• Stored items:
####################
(** X3. Delete and lookup.  [unregisterBox] leaves the record of every
    other node as it was; in a registry without duplicate nodes the
    unregistered node has no record afterwards. *)
Theorem unregisterBox_lookup (n : YogaNode) (s : FlexState) :
  let s' := exec (unregisterBox n) s in
  (forall m : YogaNode, m ≠ n -> lookupBox m s' = lookupBox m s) /\
  (NoDup (node <$> boxesRef s) -> lookupBox n s' = None).
Proof.
  intros s'. subst s'. unfold lookupBox, exec.
  destruct (unregisterBox_cases n s)
    as [[Hout ->] | (l1 & old & l2 & Hs & Hold & Hl1 & ->)]; cbn.
  - split; [reflexivity|]. intros _.
    apply find_none_all, absent_all_false, Hout.
  - rewrite Hs. split.
    + intros m Hm. rewrite find_skip by (apply sameNode_other; congruence).
      reflexivity.
    + intros Hnd. apply find_none_all, absent_all_false.
      rewrite fmap_app, fmap_cons, Hold in Hnd.
      apply NoDup_app in Hnd as (_ & Hdisj & Hnd2).
      apply NoDup_cons in Hnd2 as [Hn2 _].
      rewrite fmap_app. intros Hx. apply elem_of_app in Hx as [Hx | Hx]; contradiction.
Qed.

(** X4. Register then unregister is a round trip: for a node that was not
    registered, the pair leaves the whole state as it was and makes no
    call. *)
Theorem register_unregister_roundtrip (n : YogaNode) (g : Group)
    (fp : R3FlexProps) (ca : bool) (s : FlexState) :
  n ∉ node <$> boxesRef s ->
  (registerBox n g fp ca;; unregisterBox n) s = (tt, s, []).
Proof.
  intros Hout. rewrite run_bind. unfold result, exec, events.
  rewrite (registerBox_absent _ _ _ _ _ Hout). cbn [fst snd].
  rewrite (unregisterBox_present n
             (set_boxesRef (boxesRef s ++ [mkBox n g fp ca]) s)
             (boxesRef s) (mkBox n g fp ca) [] eq_refl eq_refl Hout).
  cbn. rewrite app_nil_r. destruct s. reflexivity.
Qed.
####################
• EXERCISE OBJECTIVE: Check each line of the data above, and please copy the ones in which the string "exec" occurs.

• OUTPUT FOR THIS EXERCISE:
  let s' := exec (unregisterBox n) s in
  intros s'. subst s'. unfold lookupBox, exec.
  intros Hout. rewrite run_bind. unfold result, exec, events.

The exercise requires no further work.